For starters, anyone who has ever been to a Chick-fil-a at lunch knows that they are not lacking appreciation. Lines are typically out the door to Dine-In and around the building to Drive-thru. We love Chick-fil-a, and they know it.
The fervor with which most are supporting the event gives away that their heart is more speaking out against homosexuality than it is speaking for our First Amendment rights to free speech. Whether it is the intent or not, the whole thing just feels like an “us vs. them” spectacle.
I haven’t said much of anything about the Chick-fil-a kerfuffle. I just haven’t been able to put words to my heart.
But tonight I heard Tony Merida bring a message from the Word about meals and hospitality, and it impressed upon me an urgent need to ask people to consider carefully your decision on Wednesday.
In the Gospels, the method of ministry Jesus used was breaking bread with people. Tony said that you can trace Jesus’ path through Luke, and He is either on His way to a meal, at a meal, or leaving a meal. He met people at the dinner table, and we should, too.
In the verses above, Jesus tells his host that the next time he has a party, he needs to invite the marginalized of his society. Those that Jesus describes, the poor, the crippled, the lame, the blind, are those that the Pharisees had declared unclean, unfit to worship with them. They are on the outskirts, they are the marginalized. They are “those people.” Jesus ate with both the Pharisees and with “those people.”
He ate with the Pharisees to call out their sin.
He ate with sinners to call them out of their sin.
The Pharisees rejected Him, but the sinners loved Him.

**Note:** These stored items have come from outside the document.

(** Pruning keeps every output column that is in the set it prunes
    against. *)
Lemma prune_keeps_used (self : BigFrameNode) :
  ∀ (used_cols : COLUMN_SET) (key : ColumnId),
    key ∈ field_ids self → key ∈ used_cols →
    key ∈ field_ids (prune self used_cols).
Proof.
  induction self using BigFrameNode_ind'; simpl; intros U key Hkey HU;
    try done;
    try (by apply IHself; [done | set_solver]);
    try (by apply list_elem_of_fmap in Hkey as (it & -> & Hit);
         apply list_elem_of_fmap; exists it; split; [done|];
         apply list_elem_of_filter).
  - apply elem_of_app in Hkey as [Hkey|Hkey]; apply elem_of_app;
      [left; apply IHself1 | right; apply IHself2];
      first [done | apply elem_of_union_l, HU].
  - apply elem_of_app in Hkey as [Hkey|Hkey].
    + destruct (decide (i ∉ U)); [by apply IHself|].
      simpl. apply elem_of_app.
      destruct (decide (key = i)) as [->|]; [right; set_solver|].
      left. apply IHself; set_solver.
    + apply list_elem_of_singleton in Hkey as ->.
      rewrite decide_False by (intros Hn; by apply Hn).
      simpl. set_solver.
  - apply elem_of_app in Hkey as [Hkey|Hkey].
    + destruct (decide (length (filter (λ i, i.2 ∈ U) a) = 0));
        [by apply IHself|].
      simpl. apply elem_of_app. left. apply IHself; set_solver.
    + apply list_elem_of_fmap in Hkey as (it & -> & Hit).
      assert (it ∈ filter (λ i, i.2 ∈ U) a) as Hin
        by by apply list_elem_of_filter.
      destruct (decide (length (filter (λ i, i.2 ∈ U) a) = 0)) as [Hl|Hl].
      { apply nil_length_inv in Hl. rewrite Hl in Hin. by inversion Hin. }
      simpl. apply elem_of_app. right. apply list_elem_of_fmap. by exists it.
  - apply elem_of_app in Hkey as [Hkey|Hkey]; apply elem_of_app; [by left|right].
    apply list_elem_of_fmap in Hkey as (it & -> & Hit).
    apply list_elem_of_fmap. exists it. split; [done|].
    by apply list_elem_of_filter.
  - apply elem_of_app in Hkey as [Hkey|Hkey].
    + destruct (decide (out ∉ U)); [done|].
      simpl. apply elem_of_app.
      destruct (decide (key = out)) as [->|]; [right; set_solver|].
      left. apply IHself; set_solver.
    + apply list_elem_of_singleton in Hkey as ->.
      rewrite decide_False by (intros Hn; by apply Hn).
      simpl. set_solver.
Qed.

(** ** Output schema *)

Lemma bind_inr {A B} (m : Result A) (f : A → Result B) (b : B) :
  (m ≫= f) = inr b → ∃ a, m = inr a ∧ f a = inr b.
Proof. destruct m as [e|a]; [discriminate | by exists a]. Qed.

Lemma traverse_inr_map {A B C} (f : A → Result B) (g : A → C) (h : B → C)
    (l : list A) (bs : list B) :
  (∀ a b, f a = inr b → h b = g a) →
  traverse f l = inr bs → map h bs = map g l.
Proof.
  intros Hf. revert bs. induction l as [|a l IH]; simpl; intros bs Hbs.
  - by injection Hbs as <-.
  - apply bind_inr in Hbs as (b & Hb & Hbs).
    apply bind_inr in Hbs as (bs' & Hbs' & Hbs).
    injection Hbs as <-. simpl. by rewrite (Hf _ _ Hb), (IH _ Hbs').
Qed.

Lemma traverse_inr_Forall {A B} (f : A → Result B) (l : list A) :
  Forall (λ a, succeeds (f a)) l → succeeds (traverse f l).
Proof.
  induction 1 as [|a l [b Hb] _ [bs Hbs]]; simpl; [by exists []|].
  exists (b :: bs). by rewrite Hb, Hbs.
Qed.

(** Whenever [fields] returns, the ids of the fields are [field_ids]. *)
Lemma fields_field_ids eot aot oot (self : BigFrameNode) (fs : list Field) :
  fields eot aot oot self = inr fs → map field_id fs = field_ids self.
Proof.
  revert fs.
  induction self as [ | cs IH | | | | | | | | | | | | | | | | ]
    using BigFrameNode_ind'; simpl; intros fs Hfs;
    try (by injection Hfs as <-; rewrite ?map_map);
    try (by apply IHself).
  - apply bind_inr in Hfs as (l' & Hl & Hfs).
    apply bind_inr in Hfs as (r' & Hr & Hfs). injection Hfs as <-.
    by rewrite map_app, (IHself1 _ Hl), (IHself2 _ Hr).
  - destruct IH as [|c0 cs Hc0 _]; [discriminate|].
    apply bind_inr in Hfs as (fs0 & Hfs0 & Hfs). injection Hfs as <-.
    rewrite <- (Hc0 _ Hfs0). 
    change (map field_id) with (fmap (M:=list) field_id).
    by rewrite fmap_imap, imap_fmap.
  - apply bind_inr in Hfs as (fs0 & Hfs0 & Hfs).
    destruct fs0; [discriminate|]. by injection Hfs as <-.
  - apply bind_inr in Hfs as (fs0 & Hfs0 & Hfs). injection Hfs as <-.
    by rewrite map_app, (IHself _ Hfs0).
  - apply (traverse_inr_map _ snd field_id) in Hfs; [done|].
    intros io f Hf. apply bind_inr in Hf as (fs0 & _ & Hf).
    apply bind_inr in Hf as (t & _ & Hf). by injection Hf as <-.
  - apply bind_inr in Hfs as (fs0 & Hfs0 & Hfs).
    apply bind_inr in Hfs as (new & Hnew & Hfs). injection Hfs as <-.
    rewrite map_app, (IHself _ Hfs0). f_equal.
    apply (traverse_inr_map _ snd field_id) in Hnew; [done|].
    intros io f Hf. apply bind_inr in Hf as (t & _ & Hf). by injection Hf as <-.
  - apply bind_inr in Hfs as (bys & Hbys & Hfs).
    apply bind_inr in Hfs as (aggs & Haggs & Hfs). injection Hfs as <-.
    rewrite map_app. f_equal.
    + apply (traverse_inr_map _ deref_id field_id) in Hbys; [done|].
      intros io f Hf. apply bind_inr in Hf as (fs0 & _ & Hf).
      apply bind_inr in Hf as (t & _ & Hf). by injection Hf as <-.
    + apply (traverse_inr_map _ snd field_id) in Haggs; [done|].
      intros io f Hf. apply bind_inr in Hf as (fs0 & _ & Hf).
      apply bind_inr in Hf as (t & _ & Hf). by injection Hf as <-.
  - apply bind_inr in Hfs as (fs0 & Hfs0 & Hfs).
    apply bind_inr in Hfs as (ty & Hty & Hfs).
    apply bind_inr in Hfs as (ty' & Hty' & Hfs). injection Hfs as <-.
    by rewrite map_app, (IHself _ Hfs0).
  - apply bind_inr in Hfs as (fs0 & Hfs0 & Hfs).
    apply (traverse_inr_map _ field_id field_id) in Hfs.
    + by rewrite Hfs, (IHself _ Hfs0).
    + intros f f' Hf. destruct (decide _); [|by injection Hf as <-].
      apply bind_inr in Hf as (t & _ & Hf).
      apply bind_inr in Hf as (v & _ & Hf). by injection Hf as <-.
Qed.

(** C1 (fails on the code): pruning is not idempotent.  Pruning
    [example_window] against [{a}], which does not hold the window's output
    [w], returns the child table with both of its columns; pruning that
    result against [{a}] again drops column [b]. *)
Theorem prune_not_idempotent :
  ∃ (self : BigFrameNode) (used_cols : COLUMN_SET),
    prune self used_cols = example_leaf
    ∧ prune (prune self used_cols) used_cols = example_leaf_a
    ∧ prune (prune self used_cols) used_cols ≠ prune self used_cols.
Proof.
  exists example_window, {["a"]}. split; [|split].
  - vm_compute. reflexivity.
  - vm_compute. reflexivity.
  - intros H. vm_compute in H. discriminate H.
Qed.

(** C3 (fails on the code): [WindowOpNode.prune] keeps the window node and
    recurses with the used set minus the output plus the input column when
    the output is used, as claimed; but when the output is not used it
    returns [self.child] as it is, not the child pruned against the used
    set.  On [example_window] and [{a}] it returns the table with both
    columns, where the pruned child has column [a] only. *)
Theorem WindowOpNode_prune_returns_unpruned_child :
  (∀ child column_name op window_spec output_name nsn sru
     (used_cols : COLUMN_SET),
     prune (WindowOpNode child column_name op window_spec output_name nsn sru)
       used_cols
     = (if decide (output_name ∈ used_cols) then
          WindowOpNode
            (prune child
               ((used_cols ∖ {[output_name]}) ∪ {[deref_id column_name]}))
            column_name op window_spec output_name nsn sru
        else child))
  ∧ ("w" ∉ ({["a"]} : COLUMN_SET))
  ∧ prune example_window {["a"]} = example_leaf
  ∧ prune example_leaf {["a"]} = example_leaf_a
  ∧ example_leaf ≠ example_leaf_a.
Proof.
  split; [apply WindowOpNode_prune|].
  split; [set_solver|].
  split; [vm_compute; reflexivity|].
  split; [vm_compute; reflexivity|].
  discriminate.
Qed.

(** C6: [JoinNode.prune] prunes each child against the used set enlarged by
    the column ids of all join-key references of both sides; every key id is
    in that set, so a key column a child outputs is still output by the
    pruned child, whether or not it was in the used set. *)
Theorem JoinNode_prune_keeps_join_keys :
  ∀ left_child right_child conditions type (used_cols : COLUMN_SET),
    let new_used : COLUMN_SET :=
      used_cols ∪ list_to_set (condition_ids conditions) in
    prune (JoinNode left_child right_child conditions type) used_cols
    = JoinNode (prune left_child new_used) (prune right_child new_used)
        conditions type
    ∧ (∀ l r, (l, r) ∈ conditions →
         deref_id l ∈ new_used ∧ deref_id r ∈ new_used
         ∧ (deref_id l ∈ field_ids left_child →
            deref_id l ∈ field_ids (prune left_child new_used))
         ∧ (deref_id r ∈ field_ids right_child →
            deref_id r ∈ field_ids (prune right_child new_used))).
Proof.
  intros left_child right_child conditions type used_cols new_used.
  split; [done|].
  intros l r Hin.
  assert (deref_id l ∈ new_used ∧ deref_id r ∈ new_used) as [Hl Hr].
  { unfold new_used, condition_ids.
    split; apply elem_of_union_r, elem_of_list_to_set, list_elem_of_fmap;
      [exists l | exists r]; (split; [done|]);
      apply elem_of_concat; exists [l; r];
      (split; [set_solver|]);
      apply list_elem_of_fmap; by exists (l, r). }
  repeat split; [done | done | |]; intros Hf; by apply prune_keeps_used.
Qed.

(** The scenario of the spec: pruning the join of [{x}] and [{y}] on
    [x = y] against [{x}] keeps [y]. *)
Lemma JoinNode_prune_keeps_join_keys_witness :
  prune example_join {["x"]} = example_join
  ∧ "y" ∈ field_ids (prune (example_leaf_of "y" INT_DTYPE)
                       ({["x"]} ∪ list_to_set ["x"; "y"])).
Proof.
  destruct (JoinNode_prune_keeps_join_keys
              (example_leaf_of "x" INT_DTYPE) (example_leaf_of "y" INT_DTYPE)
              [(mkDerefOp "x", mkDerefOp "y")] Left {["x"]})
    as [Hprune Hkeys].
  split.
  - unfold example_join. rewrite Hprune. vm_compute. reflexivity.
  - destruct (Hkeys (mkDerefOp "x") (mkDerefOp "y")) as (_ & _ & _ & Hy).
    + left.
    + apply Hy. simpl. left.
Defined.
(** X16: the session bookkeeping of [redshow_analyze].  A successful call
    hands the buffer to the log callback once (the call is appended to
    the log) and folds [host_op_id] into [mini_host_op_id] (the first
    value, then the minimum); any other outcome leaves both as they
    were.  So after a successful call with a non-zero [host_op_id] on
    unsigned values [redshow_analysis_end] succeeds, and right after
    [redshow_analysis_begin] it fails with [FAILED_ANALYZE_CUBIN]. *)
Theorem analyze_session_bookkeeping (C : patch_constants) (E : collaborators)
    (thread_id cubin_id_ kernel_id_ host_op_id : Z) (trace_data : gpu_patch_buffer_t)
    (st : State) :
  let r := redshow_analyze C E thread_id cubin_id_ kernel_id_ host_op_id trace_data st in
  (r.1 = Returns REDSHOW_SUCCESS ->
     log_data_calls r.2 = log_data_calls st ++ [(kernel_id_, trace_data)] /\
     mini_host_op_id r.2 =
       (if mini_host_op_id st =? 0 then host_op_id
        else Z.min (mini_host_op_id st) host_op_id) /\
     (0 < host_op_id -> 0 <= mini_host_op_id st ->
      (redshow_analysis_end r.2).1 = REDSHOW_SUCCESS)) /\
  (r.1 <> Returns REDSHOW_SUCCESS ->
     log_data_calls r.2 = log_data_calls st /\
     mini_host_op_id r.2 = mini_host_op_id st) /\
  (redshow_analysis_end (redshow_analysis_begin st).2).1 =
    REDSHOW_ERROR_FAILED_ANALYZE_CUBIN.
Proof.
  intros r. subst r. split; [|split; [|reflexivity]].
  - unfold redshow_analyze.
    set (kernel := with_kernel_ids kernel_id_ cubin_id_ (kernel_slot thread_id kernel_id_ st)).
    set (st0 := store_kernel thread_id kernel_id_ kernel st).
    destruct (trace_analyze_state C E kernel host_op_id trace_data st0) as [m Hm].
    destruct (trace_analyze C E kernel host_op_id trace_data st0) as [[c kernel'] st1].
    simpl in Hm. subst st1.
    destruct c as [[]|]; simpl; try discriminate.
    destruct (log_data_callback st); simpl; [|discriminate]. intros _.
    destruct (mini_host_op_id st =? 0) eqn:Hmini; simpl.
    + split; [reflexivity|]. split; [reflexivity|].
      intros Hpos _. unfold redshow_analysis_end. simpl.
      destruct (host_op_id =? 0) eqn:Hzero; [apply Z.eqb_eq in Hzero; lia|reflexivity].
    + split; [reflexivity|]. apply Z.eqb_neq in Hmini.
      split; [apply MIN2_min|].
      intros Hpos Hnonneg. unfold redshow_analysis_end. simpl.
      destruct (MIN2 (mini_host_op_id st) host_op_id =? 0) eqn:Hzero; [|reflexivity].
      apply Z.eqb_eq in Hzero. rewrite MIN2_min in Hzero. lia.
  - unfold redshow_analyze.
    set (kernel := with_kernel_ids kernel_id_ cubin_id_ (kernel_slot thread_id kernel_id_ st)).
    set (st0 := store_kernel thread_id kernel_id_ kernel st).
    destruct (trace_analyze_state C E kernel host_op_id trace_data st0) as [m Hm].
    destruct (trace_analyze C E kernel host_op_id trace_data st0) as [[c kernel'] st1].
    simpl in Hm. subst st1.
    destruct c as [[]|]; simpl; try (intros _; split; reflexivity).
    destruct (log_data_callback st); simpl; [|intros _; split; reflexivity].
    destruct (mini_host_op_id st =? 0); simpl; intros Hne; contradiction.
Qed.
(** * app.py of the data-measurements tool: a shallow embedding

    The script is glue code: it calls an opaque statistics-cache object, the
    logging module, the file system, an e-mail validator, an HTTP client and
    the streamlit toolkit.  The embedding threads a [world] through a small
    state-and-exception monad; every call that leaves the script is recorded
    as an [event], so that statements about "what is called, in which order,
    and what happens when a call raises" become statements about traces.

    What is taken from outside the file:
    - the statistics class is an arbitrary deterministic state machine
      ([Collaborator]); each of its methods may return or raise;
    - [validate_email], [requests.post] and [list_datasets] may return or
      raise; their answers, the constants of [dataset_utils] and the values
      of the page's widgets are collected in [Externals];
    - logging calls, streamlit calls and reads of the attributes of the
      statistics object return;
    - the disk is two sets of paths, directories and regular files, changed
      only by the script's own [mkdir] and [FileHandler]; whether the
      operating system lets a free path be created (its parent may be missing
      or closed to the script) is an answer of the surroundings too
      ([os_refuses]). *)

From stdpp Require Import gmap strings list.

Open Scope string_scope.

(** ** Python data *)

(** The values found in the dataset-arguments and configs dictionaries. *)
Inductive pyval :=
| PStr (s : string)
| PStrs (l : list string)
| PNone.

Abbreviation pydict := (gmap string pyval).

(** [dict(base, **kw)]: the keyword arguments are written over [base]. *)
Definition dict_kw (base kw : pydict) : pydict := kw ∪ base.

(** Exceptions.  Only the class named in an [except] clause of the script is
    told apart; everything else is an [OtherError] carrying its class name. *)
Inductive exn :=
| EmailNotValidError
| OtherError (cls : string).

Inductive result (A : Type) :=
| Returned (a : A)
| Raised (e : exn).
Arguments Returned {A} a.
Arguments Raised {A} e.

Definition raised {A} (r : result A) : bool :=
  match r with Returned _ => false | Raised _ => true end.

(** ** The statistics-cache collaborator *)

(** The [load_or_prepare_*] methods the script calls on the cache object. *)
Inductive lop_method :=
| load_or_prepare_dataset
| load_or_prepare_dset_peek
| load_or_prepare_labels
| load_or_prepare_text_lengths
| load_or_prepare_text_duplicates
| load_or_prepare_vocab
| load_or_prepare_general_stats
| load_or_prepare_embeddings
| load_or_prepare_npmi
| load_or_prepare_zipf.

Global Instance lop_method_eq_dec : EqDecision lop_method.
Proof. solve_decision. Defined.

(** Objects of [DatasetStatisticsCacheClass] are named by the order of their
    construction. *)
Definition handle := nat.

(** [dataset_statistics] is not part of the script: it is an arbitrary
    deterministic state machine over a state [St] of its own (which stands for
    the objects' fields and for whatever the class keeps on disk).  Every
    method may return or raise. *)
Class Collaborator (St : Type) := {
  DatasetStatisticsCacheClass :
    handle → string → pydict → bool → St → result () * St;
  set_deployment : handle → bool → St → result () * St;
  check_cache_dir : handle → St → result bool * St;
  load_or_prepare_call : handle → lop_method → St → result () * St;
  (* attributes read by the script *)
  complete : handle → St → bool;
  dset_name : handle → St → string;
  dset_config : handle → St → string;
  split_name : handle → St → string;
  text_field : handle → St → list string;
}.

Inductive collab_call :=
| CNew (h : handle) (cache_dir : string) (args : pydict) (use_cache : bool)
| CSetDeployment (h : handle) (b : bool)
| CCheckCacheDir (h : handle)
| CLoadOrPrepare (h : handle) (m : lop_method).

(** ** Events *)

Inductive level := INFO | WARNING.

(** The widgets of [streamlit_utils] drawn by [show_column]. *)
Inductive widget :=
| expander_header
| expander_general_stats
| expander_label_distribution
| expander_text_lengths
| expander_text_duplicates
| npmi_widget (min_vocab : nat)
| expander_zipf
| expander_text_embeddings (text_field_name : string).

Inductive event :=
| EvLog (l : level) (msg : string)
| EvLoadDotenv (p : string)
| EvMkdir (p : string) (exc : bool)
| EvOpen (p : string) (exc : bool)
| EvCall (c : collab_call) (exc : bool)
| EvValidate (email : string)
| EvPost (url : option string) (data : pydict)
| EvPageConfig
| EvTitle (s : string)
| EvMarkdown (s : string)
| EvText (s : string)
| EvEmpty
| EvTextInput (label : string)
| EvButton (label : string)
| EvClear
| EvCheckbox (label : string)
| EvSidebarHeader
| EvSidebarSelection (column_id : string)
| EvColumns
| EvEnter (col : nat)
| EvExit (col : nat)
| EvListDatasets
| EvWidget (w : widget) (h : handle) (column_id : string).

(** ** The world *)

Section App.

Context {St : Type} {collab : Collaborator St}.

Record world := World {
  w_dirs : gset string;            (* directories on disk *)
  w_files : gset string;           (* regular files on disk *)
  w_environ : gmap string string;  (* os.environ *)
  w_handlers : bool;               (* the module logger already has handlers *)
  w_next : handle;                 (* name of the next object *)
  w_cache : St;                    (* state of the collaborator *)
}.

Definition set_cache (s : St) (w : world) : world :=
  World (w_dirs w) (w_files w) (w_environ w) (w_handlers w) (w_next w) s.

Definition add_dir (p : string) (w : world) : world :=
  World ({[p]} ∪ w_dirs w) (w_files w) (w_environ w) (w_handlers w) (w_next w)
        (w_cache w).

Definition add_file (p : string) (w : world) : world :=
  World (w_dirs w) ({[p]} ∪ w_files w) (w_environ w) (w_handlers w) (w_next w)
        (w_cache w).

(** ** The monad: state, exceptions and a trace of events *)

Record outcome (A : Type) := Out {
  res : result A;
  final : world;
  trace : list event;
}.
Arguments Out {A} res final trace.
Arguments res {A} o.
Arguments final {A} o.
Arguments trace {A} o.

Definition M (A : Type) : Type := world → outcome A.

(** [o] followed by what [k] does from the world [o] ends in. *)
Definition andthen {A B} (o : outcome A) (k : world → outcome B)
  : outcome B :=
  let o' := k (final o) in Out (res o') (final o') (trace o ++ trace o').

Global Instance M_ret : MRet M := λ A a w, Out (Returned a) w [].

Global Instance M_bind : MBind M := λ A B f m w,
  let o := m w in
  match res o with
  | Returned a => andthen o (f a)
  | Raised e => Out (Raised e) (final o) (trace o)
  end.

Definition gets {A} (f : world → A) : M A := λ w, Out (Returned (f w)) w [].

Definition emit (e : event) : M () := λ w, Out (Returned ()) w [e].

Definition lift {A} (r : result A) : M A := λ w, Out r w [].

(** [try: body / except: handler] -- the bare clause catches everything. *)
Definition try_except {A} (body handler : M A) : M A := λ w,
  let o := body w in
  match res o with
  | Returned _ => o
  | Raised _ => andthen o handler
  end.

(** [try: body / except EmailNotValidError: handler]. *)
Definition try_except_EmailNotValidError {A} (body handler : M A) : M A := λ w,
  let o := body w in
  match res o with
  | Raised EmailNotValidError => andthen o handler
  | _ => o
  end.

Definition when (b : bool) (m : M ()) : M () := if b then m else mret ().

(** ** Primitives *)

Definition logs_warning (msg : string) : M () := emit (EvLog WARNING msg).
Definition logs_info (msg : string) : M () := emit (EvLog INFO msg).

Definition isdir (p : string) : M bool :=
  gets (λ w, bool_decide (p ∈ w_dirs w)).

Definition is_file (p : string) : M bool :=
  gets (λ w, bool_decide (p ∈ w_files w)).

Definition collab_step {A} (c : collab_call) (f : St → result A * St) : M A :=
  λ w, let r := f (w_cache w) in
       Out r.1 (set_cache r.2 w) [EvCall c (raised r.1)].

Definition next_handle : M handle := λ w,
  Out (Returned (w_next w))
      (World (w_dirs w) (w_files w) (w_environ w) (w_handlers w)
             (S (w_next w)) (w_cache w)) [].

Definition new_dstats (cache_dir : string) (args : pydict) (use_cache : bool)
  : M handle :=
  h ← gets w_next;
  collab_step (CNew h cache_dir args use_cache)
    (DatasetStatisticsCacheClass h cache_dir args use_cache);;
  next_handle.

Definition call_set_deployment (h : handle) (b : bool) : M () :=
  collab_step (CSetDeployment h b) (set_deployment h b).

Definition call_check_cache_dir (h : handle) : M bool :=
  collab_step (CCheckCacheDir h) (check_cache_dir h).

Definition call (h : handle) (m : lop_method) : M () :=
  collab_step (CLoadOrPrepare h m) (load_or_prepare_call h m).

Definition attr {A} (f : handle → St → A) (h : handle) : M A :=
  gets (λ w, f h (w_cache w)).

(** ** What the script is given *)

(** Constants of [dataset_utils], the answers of the libraries the script
    calls, and the values the user has put into the page. *)
Record Externals := {
  CACHE_DIR : string;
  OUR_TEXT_FIELD : string;
  dotenv_values : gmap string string;
  validate_email : string → result string;
  requests_post : option string → pydict → result string;
  list_datasets : result (list string);
  text_input : string → string;
  button : string → bool;
  checkbox : string → bool;
  sidebar_selection : list string → string → pydict * pydict;
  (* the class of the [OSError], if any, with which the operating system
     refuses to create or open a path that is free, on a disk with the given
     directories and files: [FileNotFoundError] for a missing parent,
     [PermissionError], ... *)
  os_refuses : gset string → gset string → string → option string;
}.

Context (ext : Externals).

(** [os.mkdir(p)]: raises [FileExistsError] when the path is taken, and the
    error of the operating system when it refuses to create the directory;
    nothing is created then. *)
Definition mkdir (p : string) : M () := λ w,
  if bool_decide (p ∈ w_dirs w) || bool_decide (p ∈ w_files w)
  then Out (Raised (OtherError "FileExistsError")) w [EvMkdir p true]
  else match os_refuses ext (w_dirs w) (w_files w) p with
       | Some cls => Out (Raised (OtherError cls)) w [EvMkdir p true]
       | None => Out (Returned ()) (add_dir p w) [EvMkdir p false]
       end.

(** [Path(p).mkdir(exist_ok=True)]: an existing directory is accepted. *)
Definition Path_mkdir_exist_ok (p : string) : M () := λ w,
  if bool_decide (p ∈ w_dirs w) then Out (Returned ()) w []
  else mkdir p w.

(** [logging.FileHandler(p)] opens [p] for appending, creating it. *)
Definition FileHandler (p : string) : M () := λ w,
  if bool_decide (p ∈ w_dirs w)
  then Out (Raised (OtherError "IsADirectoryError")) w [EvOpen p true]
  else match os_refuses ext (w_dirs w) (w_files w) p with
       | Some cls => Out (Raised (OtherError cls)) w [EvOpen p true]
       | None => Out (Returned ()) (add_file p w) [EvOpen p false]
       end.

Definition st_text_input (label : string) : M string :=
  emit (EvTextInput label);; mret (text_input ext label).

Definition st_button (label : string) : M bool :=
  emit (EvButton label);; mret (button ext label).

Definition st_sidebar_checkbox (label : string) : M bool :=
  emit (EvCheckbox label);; mret (checkbox ext label).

One thing I’m sure Jesus would never have done was go to a meal specifically held to remind “those people” just how marginalized they are. Jesus invited the marginalized to dine with Him. The lost around you are going to expect you to be one of “those Christians” on Wednesday. They will expect you to exclude them and go with all the other Christians to Eat More Chikn together.
Perhaps a better way of showing Christ to a watching world will be to do the exact opposite of what “everyone else” will be doing on Wednesday. Instead of taking a conservative/Republican/evangelical stance about the Great Chicken Debate, stoop in humble service and meet a marginalized person where they are.
On Wednesday, take Jesus to those who are not invited to Chick-fil-a.
Invite an unbelieving co-worker to join you for lunch. Let them pick the place and you pick up the check. Ask them questions and be genuinely interested in their life.
Take lunch to a shut-in member of your church. Heck, go buy Chick-fil-a for you both and then spend some time in fellowship with someone who knows what it means to be lonely.
Prove to your gay co-worker you’re not one of “those Christians.” Eat lunch with him or her and don’t attempt to convert them to heterosexuality.
Hang out with some homeless people. Spend time at cancer treatment unit. Or an AIDS support center.
If you really want to support the good work Chick-fil-a does with their camps and college scholarships and marriage retreats, take the money you would have spent on your meal and donate it directly to the Winshape Foundation.
Now the tax collectors and sinners were all drawing near to hear him. And the Pharisees and the scribes grumbled, saying, “This man receives sinners and eats with them.”
Luke 15:1-2
Instead of counting yourself in the number of good First Amendment-supporting Christians, just consider counting yourself in the company of Jesus. Receive sinners and eat with them. It will speak volumes to those who already know what the church thinks of them. Show them instead what Jesus thinks of them. I think He may care more about who we eat with than where we eat.